On peut bien sûr se moquer des règles du thriller – ne jamais avoir de lampe torche sur soi, ne sortir que par mauvais temps, fréquenter des gens aussi louches que possible, ne jamais prévenir la police, etc. On peut noter la quasi-absence d'humour dans ce type de films – ici, une ou deux exceptions : la « scène des baladeurs », la scène finale, voire celle de l'étudiant mangeant des chips devant un film ultra-violent comme s'il s'agissait d'un blockbuster tout public – alors qu'un peu d'humour, si possible noir, pourrait rendre le tout encore plus malsain. On peut, dans le cas de "Tesis", regretter que les personnages soient presque tous des clichés : le beau-gosse-maléfique-au-regard-d'ange, l'étudiante-coincée-qui-écoute-de-la-musique-classique, l'étudiant-aux-goûts-morbides-et-aux-cheveux-longs-qui-écoute-du-hard-rock, le professeur-
cynique-et-anti-artiste-qui-se-révèle-être-un-meurtrier(-et-en-plus-il-fume)
, et même les parents-aimants-mais-qui-ne-comprennent-rien... C'est dommage, car "Tesis" aurait pu sans trop de mal éviter les deux derniers de ces reproches, et se placer ainsi dans la catégorie des chefs-d'œuvre.

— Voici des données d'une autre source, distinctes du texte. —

(* ===== verification/SchedCalls.v ===== *)
(** * The calls that act on a process by its pid

    [scheduler_find_by_pid], and blocking, unblocking and changing the priority of
    the process it finds, as functions on the queues seen as lists.  Together with
    the timer they refine an abstract scheduler whose invariant they keep. *)
From S2P Require Import Prelude LinkedList CLib MmInterface MmSimple KState ProcQueue SchedCore QueueFacts SchedView QueueTheorems Pipe Process Scheduler SchedFacts SchedSwitch SemFacts SchedTheorems.

(** ** The specification *)

Section Spec.
Context {MM : Type}.
Implicit Types (s t : kstate MM) (L : qref -> list Z).

Definition has_pid t (pid p : Z) : bool :=
  match k_procs t !! p with Some b => p_pid b =? pid | None => false end.
(** The order in which the queues are searched; the running process comes last. *)
Definition searched : list qref := [Ready 0; Ready 1; Ready 2; Blocked; Finished].
Definition first_with t (pid : Z) (l : list Z) : Z := first 0 (filter (fun p => has_pid t pid p = true) l).
Definition find_pid t L (pid : Z) : Z :=
  let p := first_with t pid (mjoin (L <$> searched)) in
  if negb (p =? 0) then p else if has_pid t pid (current (k_sched t)) then current (k_sched t) else 0.

(** A process of a higher priority than the running one asks for a switch. *)
Definition resched_for t (p : Z) : kstate MM :=
  match k_procs t !! p, k_procs t !! current (k_sched t) with
  | Some b, Some bc => if p_priority b >? p_priority bc then with_resched t true else t
  | _, _ => t
  end.
Definition with_proc t (p : Z) (b : process_t) : kstate MM := t <| k_procs ::= <[p := b]> |>.
(** [p] goes to the tail of the queue [q]. *)
Definition to_tail (q : qref) (p : Z) L : qref -> list Z := upd L q (without p (L q) ++ [p]).

Inductive call :=
  | CallBlock (pid : Z)
  | CallUnblock (pid : Z)
  | CallPriority (pid new_priority : Z)
  | CallTick (rsp : Z).

Definition spec_block t L (p : Z) (b : process_t) : kstate MM * (qref -> list Z) :=
  let t1 := with_resched (with_proc t p (b <| p_state := PROCESS_STATE_BLOCKED |>)) true in
  if p =? current (k_sched t) then (t1, L)
  else if bool_decide (p_state b = PROCESS_STATE_READY) then (t1, to_tail Blocked p (drop_proc p L))
  else (t, L).
Definition spec_unblock t L (p : Z) (b : process_t) : kstate MM * (qref -> list Z) :=
  (resched_for (with_proc t p (b <| p_state := PROCESS_STATE_READY |>)) p,
   to_tail (Ready (p_priority b)) p (if bool_decide (p_state b = PROCESS_STATE_BLOCKED) then drop_proc p L else L)).
Definition spec_priority t L (p : Z) (b : process_t) (pr : Z) : kstate MM * (qref -> list Z) :=
  let b1 := b <| p_priority := pr |> <| p_base_priority := pr |> <| p_wait_ticks := 0 |> in
  if p_priority b =? pr then (t, L)
  else (resched_for (with_proc t p b1) p,
        if bool_decide (p_state b = PROCESS_STATE_READY) then to_tail (Ready pr) p (drop_proc p L) else L).

(** What a call returns and leaves; the timer ages the ready processes first. *)
Inductive spec_call t L : call -> Z -> kstate MM -> (qref -> list Z) -> Prop :=
  | spec_none c pid : (c = CallBlock pid \/ c = CallUnblock pid \/ exists pr, c = CallPriority pid pr) ->
      find_pid t L pid = 0 \/ ((forall pid', c <> CallUnblock pid') /\ find_pid t L pid = idle_p (k_sched t)) ->
      spec_call t L c 0 t L
  | spec_blocks pid b : find_pid t L pid <> 0 -> find_pid t L pid <> idle_p (k_sched t) ->
      k_procs t !! find_pid t L pid = Some b ->
      spec_call t L (CallBlock pid) 1 (spec_block t L (find_pid t L pid) b).1 (spec_block t L (find_pid t L pid) b).2
  | spec_unblocks pid b : find_pid t L pid <> 0 -> k_procs t !! find_pid t L pid = Some b ->
      spec_call t L (CallUnblock pid) 1 (spec_unblock t L (find_pid t L pid) b).1 (spec_unblock t L (find_pid t L pid) b).2
  | spec_sets pid pr b : find_pid t L pid <> 0 -> find_pid t L pid <> idle_p (k_sched t) ->
      k_procs t !! find_pid t L pid = Some b ->
      spec_call t L (CallPriority pid pr) 1 (spec_priority t L (find_pid t L pid) b (clamp_priority pr)).1
        (spec_priority t L (find_pid t L pid) b (clamp_priority pr)).2
  | spec_tick rsp r t1 L1 t' L' : is_aged t L t1 L1 -> spec_schedule t1 L1 rsp = Some (r, t', L') ->
      spec_call t L (CallTick rsp) r t' L'.

(** The invariant: no process has ended, and the one that has the processor is
    in no queue. *)
Record steady t L : Prop := {
  st_sched : sched_ok t L;
  st_none_finished : forall p b, k_procs t !! p = Some b -> p_state b <> PROCESS_STATE_FINISHED;
  st_no_finished : L Finished = [];
  st_current : exists b, k_procs t !! current (k_sched t) = Some b /\
    (p_state b = PROCESS_STATE_RUNNING \/ p_state b = PROCESS_STATE_BLOCKED) /\ (forall q, current (k_sched t) ∉ L q) }.
End Spec.

Section Theorems.
Context {MM : Type} {mmgr : MemManager MM}.
Implicit Types (s t : kstate MM) (q : qref) (l : list Z) (L : qref -> list Z).

(** The calls themselves. *)
Definition run_call (c : call) : M (kstate MM) Z :=
  match c with
  | CallBlock pid => scheduler_block_by_pid pid
  | CallUnblock pid => scheduler_unblock_by_pid pid
  | CallPriority pid pr => scheduler_set_priority pid pr
  | CallTick rsp => schedule rsp
  end.

(** ** Finding a process *)

Lemma find_in_queue_spec s L t q pid (Q : Z -> kstate MM -> Prop) :
  shows s L t -> valid_queue q -> Q (first_with t pid (L q)) s -> runs (find_in_queue q pid) s Q.
Proof.
  intros H Hq HQ. unfold find_in_queue, walk_fuel. apply runs_bind. apply runs_gets.
  apply runs_bind. eapply shows_q_load; [exact H|exact Hq|]. intros h ->.
  pose proof (q_wf_bound _ _ _ (qs_wf _ _ (proj1 H) q Hq)) as Hlen.
  assert (forall l2 l1 fuel, L q = l1 ++ l2 -> (length l2 < fuel)%nat -> Q (first_with t pid l2) s ->
    runs (while_fuel fuel (pid_step pid) (first 0 l2)) s Q) as Hloop.
  { induction l2 as [|p l2 IH]; intros l1 [|fuel] E Hf HQ'; simpl in Hf; try lia; simpl while_fuel.
    - apply runs_bind, runs_ret, runs_ret, HQ'.
    - assert (p ∈ L q) as Hp by (rewrite E, elem_of_app; right; by left).
      assert (p <> 0) as H0 by (eapply queues_nonnull; [apply H|exact Hp]).
      apply runs_bind. unfold pid_step. change (first 0 (p :: l2)) with p. rewrite (proj2 (Z.eqb_neq p 0) H0).
      apply runs_bind. eapply shows_pload_in; [exact H|exact E|]. intros b Hb Hn.
      unfold first_with in HQ'. cbn [filter list_filter] in HQ'. unfold has_pid in HQ'. rewrite Hb in HQ'.
      change (p_pid (unlinked b)) with (p_pid b) in HQ'. destruct (p_pid b =? pid).
      + by apply runs_ret, runs_ret.
      + apply runs_ret. rewrite Hn. apply (IH (l1 ++ [p])); [by rewrite <- app_assoc|lia|exact HQ']. }
  apply (Hloop (L q) []); [done|lia|exact HQ].
Qed.

Lemma first_with_app t pid l l' : 0 ∉ l ->
  first_with t pid (l ++ l') = if first_with t pid l =? 0 then first_with t pid l' else first_with t pid l.
Proof.
  intros H0. unfold first_with. rewrite filter_app. destruct (filter _ l) as [|p l1] eqn:E; [done|].
  change (first 0 ((p :: l1) ++ ?x)) with p. change (first 0 (p :: l1)) with p.
  destruct (Z.eqb_spec p 0) as [->|]; [|done]. exfalso. apply H0.
  assert (0 ∈ filter (fun p => has_pid t pid p = true) l) as Hin by (rewrite E; by left).
  by apply list_elem_of_filter in Hin as [_ Hin].
Qed.

Lemma find_in_queues_spec s L t pid qs : forall (Q : Z -> kstate MM -> Prop),
  shows s L t -> Forall valid_queue qs -> Q (first_with t pid (mjoin (L <$> qs))) s -> runs (find_in_queues qs pid) s Q.
Proof.
  induction qs as [|q qs IH]; intros Q H Hqs HQ; simpl; [by apply runs_ret|].
  apply Forall_cons in Hqs as [Hq Hqs]. apply runs_bind. eapply find_in_queue_spec; [exact H|exact Hq|].
  assert (0 ∉ L q) as H0 by (intros Hx; by eapply queues_nonnull; [apply H|exact Hx|]).
  change (mjoin (L <$> q :: qs)) with (L q ++ mjoin (L <$> qs)) in HQ. rewrite first_with_app in HQ by done. unfold ctrue.
  destruct (Z.eqb_spec (first_with t pid (L q)) 0) as [E|E]; cbn [negb].
  - by apply IH.
  - by apply runs_ret.
Qed.

Lemma find_by_pid_spec s L t pid (Q : Z -> kstate MM -> Prop) :
  shows s L t -> is_Some (k_procs t !! current (k_sched t)) -> Q (find_pid t L pid) s ->
  runs (scheduler_find_by_pid pid) s Q.
Proof.
  intros H [b Hb] HQ. unfold scheduler_find_by_pid. fold searched. apply runs_bind.
  assert (Forall valid_queue searched) as Hv by (by repeat constructor; unfold PROCESS_PRIORITY_MAX).
  eapply find_in_queues_spec; [exact H|exact Hv|].
  unfold find_pid in HQ. change (ctrue ?x) with (negb (x =? 0)).
  destruct (negb (first_with t pid (mjoin (L <$> searched)) =? 0)); [by apply runs_ret|].
  apply runs_bind. unfold gets_sched. eapply shows_gets; [exact H|done|].
  assert (current (k_sched t) <> 0) as H0 by (eapply shows_null; [done|by eexists]).
  rewrite (proj2 (Z.eqb_neq _ 0) H0). apply runs_bind. eapply shows_pload; [exact H|exact Hb|]. intros b' E _.
  apply runs_ret. unfold has_pid in HQ. rewrite Hb, <- E in HQ. exact HQ.
Qed.

(** What is found is in a queue, or has the processor. *)
Lemma find_pid_some t L pid : (forall q, 0 ∉ L q) -> find_pid t L pid <> 0 ->
  has_pid t pid (find_pid t L pid) = true /\ ((exists q, find_pid t L pid ∈ L q) \/ find_pid t L pid = current (k_sched t)).
Proof.
  intros H0. unfold find_pid, first_with. destruct (filter _ _) as [|p l] eqn:E.
  - change (first 0 (@nil Z)) with 0. cbn [negb Z.eqb]. destruct (has_pid t pid (current (k_sched t))) eqn:Eh; [auto|done].
  - change (first 0 (p :: l)) with p.
    assert (p ∈ filter (fun p => has_pid t pid p = true) (mjoin (L <$> searched))) as Hin by (rewrite E; by left).
    apply list_elem_of_filter in Hin as [Hp Hin].
    apply list_elem_of_join in Hin as (l' & Hpl & Hl). apply list_elem_of_fmap in Hl as (q & -> & _).
    assert (p <> 0) as Hp0 by (intros ->; by apply (H0 q)). rewrite (proj2 (Z.eqb_neq p 0) Hp0). cbn [negb]. eauto.
Qed.

(** ** The calls *)

Lemma resched_spec s L t p (Q : unit -> kstate MM -> Prop) :
  shows s L t -> is_Some (k_procs t !! p) -> is_Some (k_procs t !! current (k_sched t)) ->
  (forall s', shows s' L (resched_for t p) -> Q tt s') -> runs (resched_if_higher p) s Q.
Proof.
  intros H [b Hb] [bc Hbc] HQ. unfold resched_if_higher, resched_for in *. rewrite Hb, Hbc in HQ.
  apply runs_bind. unfold gets_sched. eapply shows_gets; [exact H|done|].
  assert (current (k_sched t) <> 0) as H0 by (eapply shows_null; [done|by eexists]).
  rewrite (proj2 (Z.eqb_neq _ 0) H0).
  apply runs_bind. eapply shows_pload; [exact H|exact Hb|]. intros b1 E1 _.
  apply runs_bind. eapply shows_pload; [exact H|exact Hbc|]. intros b2 E2 _.
  assert (p_priority b1 = p_priority b /\ p_priority b2 = p_priority bc) as [-> ->] by (by subst b bc).
  destruct (p_priority b >? p_priority bc); cbn [when]; [|by apply runs_ret, HQ].
  unfold modify_sched. by eapply shows_modify; [exact H|done..|].
Qed.

Lemma steady_nonnull s L t : shows s L t -> forall q, 0 ∉ L q.
Proof. intros H q Hx. by eapply queues_nonnull; [apply H|exact Hx|]. Qed.

(** A process that was found has a control block, and is ready or blocked in the
    queue that fits it, or has the processor. *)
Lemma found_proc s L t pid : shows s L t -> steady t L -> find_pid t L pid <> 0 ->
  exists b, k_procs t !! find_pid t L pid = Some b /\ p_pid b = pid /\
    (find_pid t L pid <> current (k_sched t) ->
       (p_state b = PROCESS_STATE_READY /\ find_pid t L pid ∈ L (Ready (p_priority b)) \/
        p_state b = PROCESS_STATE_BLOCKED /\ find_pid t L pid ∈ L Blocked)).
Proof.
  intros H Hst Hn. destruct (find_pid_some t L pid (steady_nonnull _ _ _ H) Hn) as [Hh Hin].
  unfold has_pid in Hh. destruct (k_procs t !! find_pid t L pid) as [b|] eqn:Hb; [|done].
  exists b. split; [done|]. split; [by apply Z.eqb_eq|]. intros Hc. destruct Hin as [[q Hq]|]; [|done].
  pose proof (so_fits _ _ (st_sched _ _ Hst) _ _ _ Hq Hb) as Hf. destruct q as [pr| |]; cbn in Hf.
  - destruct Hf as [Hf <-]. auto.
  - auto.
  - rewrite (st_no_finished _ _ Hst) in Hq. by apply elem_of_nil in Hq.
Qed.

Le premier film d'A. Amenábar est donc « seulement » un bon film. Le scénario bien rodé est complexe sans être compliqué, et ne se perd pas trop dans ses propres circonvolutions. Le jeu des acteurs est plutôt bon. Le rythme emporte le spectateur dès le début, et alterne parfaitement temps forts et temps faibles, sans laisser de place pour les temps morts. La réalisation est tout à fait correcte. Et puis, on a beau ne pas vouloir se prendre au jeu, et trouver cela un peu facile, l'avertissement sous-jacent et presque permanent dans le film fonctionne plutôt bien, même s'il est souvent à la limite de s'imposer de façon forcée : les images ne sont jamais gratuites. Si le message passe aussi bien, c'est parce qu'il donne son unité et sa cohérence au film, et c'est aussi parce que "Tesis", comme tous les bons films sur le sujet (voir dans des styles différents "Martyrs" de P. Laugier, 2008, ou "Freaks" de Tod Browning, 1932), prennent le spectateur à son propre jeu, celui du voyeur. Du cinéma intelligent sur le cinéma – alors qu'il est tellement difficile d'être intelligent quand on parle de soi.